In the answer, every entry must appear exactly as given.
START Data records
Lemma count_keys_total keys s s' : st_total s = u64 (st_parts s) -> count_keys keys s = Ok s' -> st_total s' = u64 (st_parts s').
Proof.
  revert s. induction keys as [|key keys IH]; intros s Hs; cbn [count_keys]; [by intros [= <-]|].
  destruct (count_key key s) as [s1|[]|] eqn:E; cbn; [|done]. apply IH. destruct (count_key_parts _ _ _ E) as [-> ->].
  rewrite Hs. unfold u64. by rewrite Zplus_mod_idemp_l.
Qed.

Lemma checkALL_total (d : D) s : checkALL d = Ok s -> st_total s = u64 (st_parts s).
Proof. by apply count_keys_total. Qed.
End Specs.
END Data records
**Result of this exercise**
Lemma count_keys_total keys s s' : st_total s = u64 (st_parts s) -> count_keys keys s = Ok s' -> st_total s' = u64 (st_parts s').
Proof.
  revert s. induction keys as [|key keys IH]; intros s Hs; cbn [count_keys]; [by intros [= <-]|].
  destruct (count_key key s) as [s1|[]|] eqn:E; cbn; [|done]. apply IH. destruct (count_key_parts _ _ _ E) as [-> ->].
  rewrite Hs. unfold u64. by rewrite Zplus_mod_idemp_l.
Qed.

Lemma checkALL_total (d : D) s : checkALL d = Ok s -> st_total s = u64 (st_parts s).
Proof. by apply count_keys_total. Qed.
End Specs.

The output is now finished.